The Compound Interest of Small Ideas
Many Small Ideas Are Worth More Than One Big One
When it comes to thinking, we’ve been sold a high-risk investment strategy. Our cultural narratives around innovation celebrate the breakthrough, the paradigm shift, the disruptive, revolutionary * concept that changes everything overnight. We romanticize the lone genius with the world-altering epiphany — the risk-taker who bets everything on a single, volatile stock rather than building a diverse portfolio of ideas. There are few of those, because most of the time, risk-taking like that does not pay out.
But when risk-taking like this does pay out, it’s at a high enough margin to shape culture, both in terms of what it is and the stories we tell about it later. Those stories distort how we think.
What if the most reliable path to value creation isn’t the jackpot but the compound interest of many small, good ideas accumulated over time? What if consistent good thinking — applied daily, generating modest but regular returns — ultimately outperforms the high-risk, high-reward strategy of innovation hunting?

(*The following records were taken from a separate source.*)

(* ===== verification/Periph.v ===== *)
(** The SCC68070 on-chip peripherals (runner/src/periph.c): UART status, the
    three timers, interrupt priorities, write-one-to-clear DMA status, and the
    DMA channel the CIAP requests. *)

From Stdlib Require Import ZArith Lia Bool.
From stdpp Require Import base tactics numbers list gmap.
From S2P Require Import Prelude Irq.
Open Scope Z_scope.
Open Scope mach_scope.

Definition PERIPHERAL_BASE : Z := 0x80001001.
Definition PERIPHERAL_LAST : Z := 0x80008080.

Definition REG_LIR : Z := 0x80001001.
Definition REG_USR : Z := 0x80002013.
Definition REG_UCR : Z := 0x80002017.
Definition REG_UTHR : Z := 0x80002019.
Definition REG_URHR : Z := 0x8000201B.
Definition REG_TSR : Z := 0x80002020.
Definition REG_TCR : Z := 0x80002021.
Definition REG_RRH : Z := 0x80002022.
Definition REG_T0H : Z := 0x80002024.
Definition REG_T1H : Z := 0x80002026.
Definition REG_T2H : Z := 0x80002028.
Definition REG_PICR1 : Z := 0x80002045.
Definition REG_DMA1_CSR : Z := 0x80004000.
Definition REG_DMA1_CER : Z := 0x80004001.
Definition REG_DMA1_CCR : Z := 0x80004007.
Definition REG_DMA1_MTC : Z := 0x8000400A.
Definition REG_DMA1_MAR : Z := 0x8000400C.
Definition REG_DMA2_CSR : Z := 0x80004040.
Definition REG_MSR : Z := 0x80008000.

Definition UART_RX_READY : Z := 0x01.
Definition UART_TX_READY : Z := 0x04.
Definition UART_TX_EMPTY : Z := 0x08.

(** [bytes] is indexed by the offset from [PERIPHERAL_BASE]. *)
Record SccPeripherals := mkPeriph {
  bytes : mem;
  timer_prescale_cycles : Z;
}.

Definition mapped (address : Z) : bool :=
  (PERIPHERAL_BASE <=? address) && (address <=? PERIPHERAL_LAST).

Definition reg (p : SccPeripherals) (address : Z) : Z := mget (bytes p) (address - PERIPHERAL_BASE).
Definition put_reg (address v : Z) (p : SccPeripherals) : SccPeripherals :=
  mkPeriph (mset (bytes p) (address - PERIPHERAL_BASE) v) (timer_prescale_cycles p).
Definition upd_reg (address : Z) (f : Z -> Z) (p : SccPeripherals) : SccPeripherals :=
  put_reg address (f (reg p address)) p.
Definition set_prescale (c : Z) (p : SccPeripherals) : SccPeripherals := mkPeriph (bytes p) c.

Definition load_counter (p : SccPeripherals) (high_address : Z) : Z :=
  Z.lor (Z.shiftl (reg p high_address) 8) (reg p (high_address + 1)).

Definition store_counter (high_address value : Z) (p : SccPeripherals) : SccPeripherals :=
  put_reg (high_address + 1) (u8 value) (put_reg high_address (u8 (Z.shiftr value 8)) p).

Definition load_long (p : SccPeripherals) (address : Z) : Z :=
  Z.lor (Z.lor (Z.lor (Z.shiftl (reg p address) 24) (Z.shiftl (reg p (address + 1)) 16))
               (Z.shiftl (reg p (address + 2)) 8)) (reg p (address + 3)).

Definition store_long (address value : Z) (p : SccPeripherals) : SccPeripherals :=
  put_reg (address + 3) (u8 value)
    (put_reg (address + 2) (u8 (Z.shiftr value 8))
      (put_reg (address + 1) (u8 (Z.shiftr value 16))
        (put_reg address (u8 (Z.shiftr value 24)) p))).

Definition periph_reset : SccPeripherals := put_reg REG_USR UART_TX_READY (mkPeriph ∅ 0).

Definition periph_lir (p : SccPeripherals) : Z := reg p REG_LIR.

(** * Timers *)
Definition request_timer_interrupt (p : SccPeripherals) (q : IrqState) : IrqState :=
  let priority := u8 (Z.land (reg p REG_PICR1) 7) in
  if z2b priority then cdi_irq_raise_onchip_level priority q else q.

(** One of timers 1 and 2: [enable] its control bits, [wrap] the status bit of
    an overflow, [clear] those dropped in capture mode, [equal] that of a match
    with timer 0. *)
Definition clock_side_timer (control enable high wrap clear equal timer0 : Z)
    (w : SccPeripherals * IrqState) : SccPeripherals * IrqState :=
  if z2b (Z.land control enable) then
    let '(p, q) := w in
    let timer := load_counter p high in
    let '(p, q) :=
      if timer =? 0xFFFF then
        let p := upd_reg REG_TSR (fun s => Z.lor s wrap) p in (p, request_timer_interrupt p q)
      else if Z.land control enable =? enable then
        (upd_reg REG_TSR (fun s => Z.land s (u8 (Z.lnot clear))) p, q)
      else (p, q) in
    let timer := u16 (timer + 1) in
    let p := if timer =? timer0 then upd_reg REG_TSR (fun s => Z.lor s equal) p else p in
    (store_counter high timer p, q)
  else w.

Definition clock_timer0 (w : SccPeripherals * IrqState) : Z * (SccPeripherals * IrqState) :=
  let '(p, q) := w in
  let timer0 := load_counter p REG_T0H in
  if timer0 =? 0xFFFF then
    let timer0 := load_counter p REG_RRH in
    let p := upd_reg REG_TSR (fun s => Z.lor s 0x80) p in
    let q := request_timer_interrupt p q in
    (timer0, (store_counter REG_T0H timer0 p, q))
  else
    let timer0 := u16 (timer0 + 1) in (timer0, (store_counter REG_T0H timer0 p, q)).

Definition clock_timer_once (w : SccPeripherals * IrqState) : SccPeripherals * IrqState :=
  let control := reg (fst w) REG_TCR in
  let '(timer0, w) := clock_timer0 w in
  let w := clock_side_timer control 0x30 REG_T1H 0x10 0x11 0x40 timer0 w in
  clock_side_timer control 0x03 REG_T2H 0x02 0x03 0x08 timer0 w.

Definition periph_increment_timer (cycles : Z) (w : SccPeripherals * IrqState)
    : SccPeripherals * IrqState :=
  let accumulated := u64 (timer_prescale_cycles (fst w) + cycles) in
  let ticks := u32 (accumulated / 96) in
  let w := (set_prescale (u32 (accumulated mod 96)) (fst w), snd w) in
  Nat.iter (Z.to_nat ticks) clock_timer_once w.

Definition quiet_ticks (p : SccPeripherals) : Z :=
  let ticks := u32 (65536 - load_counter p REG_T0H) in
  let control := reg p REG_TCR in
  let ticks := if z2b (Z.land control 0x30) && (u32 (65536 - load_counter p REG_T1H) <? ticks)
               then u32 (65536 - load_counter p REG_T1H) else ticks in
  if z2b (Z.land control 0x03) && (u32 (65536 - load_counter p REG_T2H) <? ticks)
  then u32 (65536 - load_counter p REG_T2H) else ticks.

Definition periph_quiet_quanta (maximum : Z) (p : SccPeripherals) : Z :=
  let cycles := u32 (quiet_ticks p * 96 - timer_prescale_cycles p) in
  let quiet := u32 (cycles - 1) / 25 in
  if quiet <? maximum then quiet else maximum.

Definition advance_side_quiet (control enable high clear equal timer0 ticks : Z)
    (p : SccPeripherals) : SccPeripherals :=
  if z2b (Z.land control enable) then
    let timer := u16 (load_counter p high + ticks) in
    let p := if Z.land control enable =? enable
             then upd_reg REG_TSR (fun s => Z.land s (u8 (Z.lnot clear))) p else p in
    let p := if timer =? timer0 then upd_reg REG_TSR (fun s => Z.lor s equal) p else p in
    store_counter high timer p
  else p.

Definition periph_advance_quiet (cycles : Z) (p : SccPeripherals) : SccPeripherals :=
  let accumulated := u32 (timer_prescale_cycles p + cycles) in
  let ticks := accumulated / 96 in
  let p := set_prescale (accumulated mod 96) p in
  if ticks =? 0 then p else
  let timer0 := u16 (load_counter p REG_T0H + ticks) in
  let control := reg p REG_TCR in
  let p := store_counter REG_T0H timer0 p in
  let p := advance_side_quiet control 0x30 REG_T1H 0x11 0x40 timer0 ticks p in
  advance_side_quiet control 0x03 REG_T2H 0x03 0x08 timer0 ticks p.

(** * Register access *)
Definition read_register (address : Z) (p : SccPeripherals) : Z * SccPeripherals :=
  if negb (mapped address) then (0, p) else
  let p := if address =? REG_URHR then
             upd_reg REG_USR (fun s => Z.land s (u8 (Z.lnot UART_RX_READY))) (put_reg REG_URHR 0 p)
           else p in
  (reg p address, p).

Definition write_uart_command (command : Z) (p : SccPeripherals) : SccPeripherals :=
  let k := Z.land command 0x70 in
  let p :=
    if k =? 0x20 then
      upd_reg REG_USR (fun s => Z.land s (u8 (Z.lnot UART_RX_READY))) (put_reg REG_URHR 0 p)
    else if k =? 0x30 then
      upd_reg REG_USR (fun s => Z.lor s (Z.lor UART_TX_READY UART_TX_EMPTY)) (put_reg REG_UTHR 0 p)
    else if k =? 0x40 then upd_reg REG_USR (fun s => Z.land s 0x0F) p
    else p in
  put_reg REG_UCR command p.

Definition write_register (address value : Z) (p : SccPeripherals) : SccPeripherals :=
  if negb (mapped address) then p
  else if address =? REG_LIR then put_reg address (u8 (Z.land value 0x77)) p
  else if address =? REG_UCR then write_uart_command value p
  else if address =? REG_UTHR then
    upd_reg REG_USR (fun s => Z.lor s UART_TX_EMPTY) (put_reg address value p)
  else if (address =? REG_TSR) || (address =? REG_DMA1_CSR) || (address =? REG_DMA2_CSR) then
    upd_reg address (fun s => Z.land s (u8 (Z.lnot value))) p
  else if address =? REG_MSR then p
  else put_reg address value p.

(** The byte loop of an access of [n] bytes, from byte [i] on. *)
Fixpoint read_bytes (address result : Z) (n : nat) (p : SccPeripherals) : Z * SccPeripherals :=
  match n with
  | O => (result, p)
  | S n' =>
    let '(b, p) := read_register (u32 address) p in
    read_bytes (address + 1) (u32 (Z.lor (Z.shiftl result 8) b)) n' p
  end.

Definition periph_read (address : Z) (size : nat) (p : SccPeripherals) : Z * SccPeripherals :=
  read_bytes address 0 size p.

Fixpoint periph_write (address value : Z) (size : nat) (p : SccPeripherals) : SccPeripherals :=
  match size with
  | O => p
  | S n' =>
    periph_write (address + 1) value n'
      (write_register (u32 address) (u8 (Z.shiftr value (8 * Z.of_nat n'))) p)
  end.

(** * DMA channel 1 *)
Section Dma.
Context {M : Type}.
Variable get_periph : M -> SccPeripherals.
Variable set_periph : SccPeripherals -> M -> M.
Variable m68k_read16 : Z -> Mach M Z.
Variable m68k_write16 : Z -> Z -> Mach M unit.
Variable cdic_dma_pull_word : Mach M Z.
Variable cdic_dma_push_word : Z -> Mach M unit.
Variable cdic_dma_complete : Mach M unit.

Definition on_periph (f : SccPeripherals -> SccPeripherals) : Mach M unit :=
  modify (fun m => set_periph (f (get_periph m)) m).

(** The transfer loop; the address after it. *)
Fixpoint dma_words (control memory_address : Z) (words : nat) : Mach M Z :=
  match words with
  | O => ret memory_address
  | S words' =>
    (if z2b (Z.land control 0x2000)
     then w <-- cdic_dma_pull_word;; m68k_write16 memory_address w
     else w <-- m68k_read16 memory_address;; cdic_dma_push_word w);;;
    dma_words control (u32 (memory_address + 2)) words'
  end.

Definition periph_ciap_dma_request (control : Z) : Mach M unit :=
  ccr <-- gets (fun m => reg (get_periph m) REG_DMA1_CCR);;
  if negb (z2b (Z.land control 0x4000)) || negb (z2b (Z.land ccr 0x80)) then ret tt else
  words <-- gets (fun m => load_counter (get_periph m) REG_DMA1_MTC);;
  memory_address <-- gets (fun m => load_long (get_periph m) REG_DMA1_MAR);;
  on_periph (upd_reg REG_DMA1_CSR (fun s => Z.lor s 0x08));;;
  on_periph (put_reg REG_DMA1_CER 0);;;
  memory_address <-- dma_words control memory_address (Z.to_nat words);;
  on_periph (store_counter REG_DMA1_MTC 0);;;
  on_periph (store_long REG_DMA1_MAR memory_address);;;
  on_periph (upd_reg REG_DMA1_CSR (fun s => Z.land s (u8 (Z.lnot 0x08))));;;
  on_periph (upd_reg REG_DMA1_CSR (fun s => Z.lor s 0x80));;;
  on_periph (upd_reg REG_DMA1_CCR (fun s => Z.land s (u8 (Z.lnot 0x80))));;;
  cdic_dma_complete.
End Dma.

Despite the jackpot narratives, this kind of thinking is what creates progress in every field. The iPhone wasn’t just one big idea; it was thousands of small ideas about interface design, material science, battery technology, and user psychology converging at the right moment and then persisting in its pace. Remember, the first generation iPhone was exciting, but it took a few versions of enormous collective effort before it fully delivered on its promise. Even something as seemingly revolutionary as penicillin required countless incremental improvements in cultivation, production, and delivery before it could save lives at scale.
The mythology of the big idea is as harmful as it is inaccurate. It creates a distorted view of how meaningful work happens and how careers develop. It suggests that value creation is binary and sudden rather than cumulative and gradual. It implies that if you haven’t had your “big breakthrough” yet, you’re somehow failing or falling behind.

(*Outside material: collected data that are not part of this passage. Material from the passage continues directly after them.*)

(** * Ownership of the host buffers *)
Definition data_offset (b : Z) : Z := if z2b b then CIAP_DATA1 else CIAP_DATA0.
Definition data_bit (b : Z) : Z := if z2b b then CIAP_BMAN_DATA1 else CIAP_BMAN_DATA0.
Definition in_buffer (b a : Z) : Prop := data_offset b <= a < data_offset b + CIAP_SECTOR_BYTES.
(** The host owns buffer [b]. *)
Definition owned (c : CiapDevice) (b : Z) : bool := z2b (Z.land (read_word c CIAP_BMAN) (data_bit b)).
Definition is_buffer (b : Z) : Prop := b = 0 \/ b = 1.

(** The fields sector delivery is decided by. *)
Record same_drive (c c' : CiapDevice) : Prop := {
  same_next : next_data_buffer c' = next_data_buffer c;
  same_selected : last_selected c' = last_selected c;
  same_lba : drive_lba c' = drive_lba c;
  same_running : data_running c' = data_running c;
  same_elapsed : sector_elapsed_ns c' = sector_elapsed_ns c;
  same_deliveries : data_deliveries c' = data_deliveries c;
}.

Lemma same_drive_refl c : same_drive c c.
Proof. by split. Qed.

Definition event_area (a : Z) : Prop := a <> CIAP_ISR /\ a <> CIAP_ISR + 1.

Lemma events_frame sector w :
  stays event_area w (stream_events sector w) /\
  same_drive (ciap w) (ciap (stream_events sector w)).
Proof.
  unfold stream_events. destruct (_ && _); [|split; [apply stays_refl|apply same_drive_refl]].
  split; [|rewrite assert_line_ciap; by split].
  eapply stays_trans; [|apply stays_assert]. apply stays_upd. intros a [Ha1 Ha2].
  by apply mget_edit_word.
Qed.
Lemma sector_loop_clocks n w :
  (data_running (ciap w) = true -> clocks_ok (set_sector_elapsed_ns 0 (ciap w)) /\
     0 <= sector_elapsed_ns (ciap w) < (Z.of_nat n + 1) * sector_period_ns) ->
  (data_running (ciap w) = false -> clocks_ok (ciap w)) ->
  clocks_ok (ciap (sector_loop n w)).
Proof.
  assert (forall (c : CiapDevice), clocks_ok (set_sector_elapsed_ns 0 c) ->
    (data_running c = true -> 0 <= sector_elapsed_ns c < sector_period_ns) -> clocks_ok c) as Hrest
    by (intros c [H1 H2 H3 H4 H5] He; by apply clocks_parts).
  revert w. induction n as [|n IH]; intros w Hrun Hidle; cbn [sector_loop].
  { destruct (data_running (ciap w)) eqn:E; [|auto]. destruct (Hrun eq_refl) as [Hc He].
    apply Hrest; [done|]. lia. }
  destruct (Z.leb_spec sector_period_ns (sector_elapsed_ns (ciap w))) as [Hp|Hp].
  2: { destruct (data_running (ciap w)) eqn:E; [|auto]. destruct (Hrun eq_refl) as [Hc He].
       apply Hrest; [done|]. lia. }
  set (w1 := upd _ w). destruct (delivery_clocks w1) as [Hf Hr].
  assert (data_running (ciap w1) = data_running (ciap w)) as E1 by done. rewrite E1 in Hr.
  assert (sector_elapsed_ns (ciap w1) = sector_elapsed_ns (ciap w) - sector_period_ns) as E2 by done.
  assert (data_running (ciap w) = true -> clocks_ok (set_sector_elapsed_ns 0 (ciap w1))) as Hc1
    by (intros E; by destruct (Hrun E) as [[H1 H2 H3 H4 H5] _]; apply clocks_parts).
  assert (data_running (ciap w) = false -> clocks_ok (ciap w1)) as Hi1
    by (intros E; destruct (Hidle E) as [H1 H2 H3 H4 H5]; apply clocks_parts; try done;
        rewrite E1, E; done).
  clearbody w1. set (w2 := deliver_one_sector w1) in *. clearbody w2.
  assert (sector_elapsed_ns (ciap w2) = sector_elapsed_ns (ciap w1)) as E3 by (by injection Hf).
  assert (data_running (ciap w) = true -> clocks_ok (set_sector_elapsed_ns 0 (ciap w2))) as Hc2.
  { intros E. apply (clocks_ok_fields (set_sector_elapsed_ns 0 (ciap w1))); [|by cbn; rewrite E1|auto].
    unfold clock_fields in *. cbn. by injection Hf as -> -> -> -> -> _ ->. }
  destruct (data_running (ciap w2)) eqn:E4.
  - specialize (Hr eq_refl). destruct (Hrun Hr) as [_ He]. apply IH; [|by rewrite E4].
    intros _. split; [auto|]. rewrite E3, E2. lia.
  - destruct (data_running (ciap w)) eqn:E.
    + apply Hrest; [auto|]. by rewrite E4.
    + apply (clocks_ok_fields (ciap w1)); [done|by rewrite E4|auto].
Qed.

Lemma advance_clocks x w :
  0 <= x < 2 ^ 63 -> clocks_ok (ciap w) -> clocks_ok (ciap (advance_streaming x w)).
Proof.
  intros Hx Hc. unfold advance_streaming. cbv zeta.
  set (w1 := advance_audio x (advance_ap x w)).
  assert (clocks_ok (ciap w1)) as H1 by (apply audio_clocks, ap_clocks; lia || done).
  clearbody w1. destruct (data_running (ciap w1)) eqn:E; cbn [negb]; [|done].
  set (w2 := upd (add_elapsed x) w1). pose proof (clk_sector _ H1 E) as He. rewrite period_value in He.
  assert (sector_elapsed_ns (ciap w2) = sector_elapsed_ns (ciap w1) + x) as E2
    by (apply u64_id; unfold is_word; lia).
  apply sector_loop_clocks; [|by cbn; rewrite E].
  intros _. split; [by destruct H1 as [I1 I2 I3 I4 I5]; apply clocks_parts|].
  unfold sector_rounds. rewrite E2. pose proof period_value as Hp.
  rewrite Z2Nat.id by (apply Z.div_pos; lia). rewrite Hp. split; [lia|]. zlia.
Qed.

(** ** The private time of the streaming job moves nothing else *)
Lemma jobless_upd f g w : upd f (upd_job g w) = upd_job g (upd f w).
Proof. done. Qed.
Lemma jobless_assert g w : assert_interrupt_line (upd_job g w) = upd_job g (assert_interrupt_line w).
Proof. unfold assert_interrupt_line. cbn [ciap upd_job]. by destruct (_ && _). Qed.

Lemma jobless_start g w : start_audio_buffer (upd_job g w) = upd_job g (start_audio_buffer w).
Proof.
  unfold start_audio_buffer. cbv zeta.
  change (ciap (upd select_audio_buffer (upd_job g w))) with (ciap (upd select_audio_buffer w)).
  destruct (_ || _); [done|].
  change (cw_audio (upd select_audio_buffer (upd_job g w))) with (cw_audio (upd select_audio_buffer w)).
  by destruct (audio_decode_groups _ _ _).
Qed.

Lemma jobless_consume g w : consume_audio_buffer (upd_job g w) = upd_job g (consume_audio_buffer w).
Proof.
  unfold consume_audio_buffer. cbv zeta.
  assert (start_audio_buffer (assert_interrupt_line (upd release_buffer (upd_job g w))) =
    upd_job g (start_audio_buffer (assert_interrupt_line (upd release_buffer w)))) as ->
    by (by rewrite jobless_upd, jobless_assert, jobless_start). set (w1 := start_audio_buffer _). clearbody w1.
  cbn [ciap upd_job]. destruct (negb _); [apply jobless_upd|reflexivity].
Qed.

What history records as “big ideas” were usually the visible peaks of mountains built from countless smaller insights, most attributed to others or lost to history entirely. When we romanticize the peak, we terraform the mountain with impatience in defiance of reality.
This myth particularly undermines those whose contributions come through consistent, quality thinking rather than abrupt, visible change. The designer who improves a dozen user flows each year might never have a portfolio piece that makes the industry press, but their cumulative impact can transform a product used by millions. The researcher who methodically explores adjacent questions might never publish the headline-grabbing study, but their work builds the foundation upon which others’ insights depend.

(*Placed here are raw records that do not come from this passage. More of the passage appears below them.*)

(* ===== verification/Ring.v ===== *)
(** Rings with free-running 32-bit indices: one thread advances [write], the other
    [read], and the entries between them are a queue. *)

From Stdlib Require Import ZArith Lia.
From stdpp Require Import base tactics numbers list.
From S2P Require Import Prelude.
Open Scope Z_scope.

Lemma wrap_succ w r : u32 (w - r) < 0xFFFFFFFF -> u32 (u32 (w + 1) - r) = u32 (w - r) + 1.
Proof.
  unfold u32. intros H. rewrite Zminus_mod_idemp_l.
  replace (w + 1 - r) with (w - r + 1) by lia. rewrite <- Zplus_mod_idemp_l.
  apply Z.mod_small. zlia.
Qed.
Lemma wrap_drop w r n : 0 <= n <= u32 (w - r) -> u32 (w - u32 (r + n)) = u32 (w - r) - n.
Proof.
  unfold u32. intros H. rewrite Zminus_mod_idemp_r.
  replace (w - (r + n)) with (w - r - n) by lia. rewrite <- Zminus_mod_idemp_l.
  apply Z.mod_small. zlia.
Qed.
Lemma wrap_pred w r : 0 < u32 (w - r) -> u32 (w - u32 (r + 1)) = u32 (w - r) - 1.
Proof. intros H. apply wrap_drop. lia. Qed.
Lemma u32_add_l x k : u32 (u32 x + k) = u32 (x + k).
Proof. unfold u32. apply Zplus_mod_idemp_l. Qed.
Lemma u32_sub_l x k : u32 (u32 x - k) = u32 (x - k).
Proof. unfold u32. apply Zminus_mod_idemp_l. Qed.
(** The entries end where [write] is. *)
Lemma wrap_end w r : is_u32 w -> u32 (r + u32 (w - r)) = w.
Proof.
  intros Hw. rewrite Z.add_comm, u32_add_l. replace (w - r + r) with w by lia. by apply u32_id.
Qed.

(** Live entries never share a slot with the next one to be written. *)
Lemma live_slot_ne cap r w k :
  0 < cap -> (cap | 0x100000000) -> 0 <= k < u32 (w - r) -> u32 (w - r) - k < cap ->
  u32 (r + k) mod cap <> w mod cap.
Proof.
  intros Hc Hd Hk Hlt E. unfold u32 in *.
  rewrite Z.mod_mod_divide in E by done.
  assert (((w - r) mod 0x100000000 - k) mod cap = 0) as E0.
  { rewrite <- Zminus_mod_idemp_l, Z.mod_mod_divide by done.
    rewrite Zminus_mod_idemp_l. replace (w - r - k) with (w - (r + k)) by lia.
    rewrite <- Zminus_mod_idemp_l, <- Zminus_mod_idemp_r, E, Z.sub_diag. apply Z.mod_0_l. lia. }
  rewrite Z.mod_small in E0 by lia. lia.
Qed.

Section Queue.
Context {A : Type}.

(** The entries [xs] are those from [read] to [write]; [slot i] is the entry of
    the free-running index [i]. *)
Record queue_in (cap : Z) (slot : Z -> A) (read write : Z) (xs : list A) : Prop := {
  q_read : is_u32 read;
  q_write : is_u32 write;
  q_length : Z.of_nat (length xs) = u32 (write - read);
  q_cap : u32 (write - read) <= cap;
  q_slots : forall k, (k < length xs)%nat -> xs !! k = Some (slot (u32 (read + Z.of_nat k)));
}.

Lemma queue_in_empty cap slot i : is_u32 i -> 0 <= cap -> queue_in cap slot i i [].
Proof. intros. split; rewrite ?Z.sub_diag; try done. intros k Hk. cbn in Hk. lia. Qed.

Lemma queue_in_agree cap slot slot' read write xs :
  (forall k, (k < length xs)%nat ->
     slot' (u32 (read + Z.of_nat k)) = slot (u32 (read + Z.of_nat k))) ->
  queue_in cap slot read write xs -> queue_in cap slot' read write xs.
Proof. intros E [H1 H2 H3 H4 H5]. split; try done. intros k Hk. rewrite E by done. by apply H5. Qed.

Lemma queue_in_push cap slot read write xs :
  cap < 0xFFFFFFFF -> u32 (write - read) < cap -> queue_in cap slot read write xs ->
  queue_in cap slot read (u32 (write + 1)) (xs ++ [slot write]).
Proof.
  intros Hcap Hlt [H1 H2 H3 H4 H5]. pose proof (wrap_succ write read ltac:(lia)) as E.
  split; rewrite ?E, ?length_app; try done.
  - apply u32_range.
  - cbn. lia.
  - lia.
  - cbn [length]. intros k Hk. destruct (Nat.eq_dec k (length xs)) as [->|Hne].
    + rewrite lookup_app_r, Nat.sub_diag by lia. cbn. f_equal. f_equal.
      rewrite H3. by rewrite wrap_end.
    + rewrite lookup_app_l by lia. apply H5. lia.
Qed.

Lemma queue_in_drop n cap slot read write xs :
  (n <= length xs)%nat -> queue_in cap slot read write xs ->
  queue_in cap slot (u32 (read + Z.of_nat n)) write (drop n xs).
Proof.
  intros Hn [H1 H2 H3 H4 H5].
  pose proof (wrap_drop write read (Z.of_nat n) ltac:(lia)) as E.
  split; rewrite ?E, ?length_drop; try done; [apply u32_range|lia|lia|].
  intros k Hk. rewrite lookup_drop, H5 by lia. rewrite u32_add_l. do 3 f_equal. lia.
Qed.
End Queue.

I’ve seen this play out in my own career in design. My most successful work has not been built upon single breakthrough concepts but on a series of small, interconnected insights about user needs, technological constraints, and business goals. Nearly every useful idea I have had seems, on its own, quite minor — a tweak to a navigation pattern, a refinement of how information is presented, a subtle shift in terminology — but together, they have created experiences that worked meaningfully better than what came before. And, in my estimation, the greatest value I have created in my career has been by teaching others to think this way too.
The practice of generating many little ideas creates a resilience that big-idea hunting lacks. When your value comes from consistent good thinking rather than occasional brilliance, you’re not dependent on lightning striking. You’re building a renewable resource — your ability to notice problems and formulate potential solutions — rather than extracting a finite one.
The practice aspect of this is critical. The reality is that good ideas come from experience. The more you act on small insights — or just good thinking — the more you learn, which makes your next notions all the more potent. We tend to think of ideas as gems to be mined — rare, unique, coveted, priceless — but they are actually among our most renewable of resources. One begets another. You just have to do things — most of them routine — not wait for something entirely new to do. The desire for novelty robs us of repetition’s treasure.
This is particularly true in our rapidly changing technological landscape. A single big idea, even if genuinely novel, can quickly become irrelevant as the context around it shifts. But the ability to consistently produce relevant small ideas adapts alongside changing circumstances. The person who can generate ten thoughtful approaches to a problem will outlast the one still searching for the perfect solution.
Conceptual breakthroughs, are, of course, real. But for most of us, in most fields, our contribution will come through consistent, quality thinking applied over time — perhaps in pursuit of a breakthrough but not always. Often, in pursuit of maintenance, stability, or just getting something basic done well. That’s not settling for less; it’s recognizing where true value often lies.
Instead of asking ourselves “What’s my big idea?” we should be asking “What’s my next good idea?” And the one after that. And after that. The compound interest of regular, thoughtful contribution almost always outperforms the lottery ticket of the big breakthrough. Write every idea down. Most will be useless, late, mimics, and impossible. But some will be good and you never really know in advance when their time will come. When you do this, you’ll eventually realize that compound interest – the ideas will be all around you.
In a world obsessed with disruption and overnight success, there’s something radical about valuing consistency, incrementalism, and the patient accumulation of small improvements.
- Don’t get me started on how words like “disruption” and “revolutionary” are a form of semantic gaslighting. We used to call these things “theft,” “piracy,” and “racketeering.”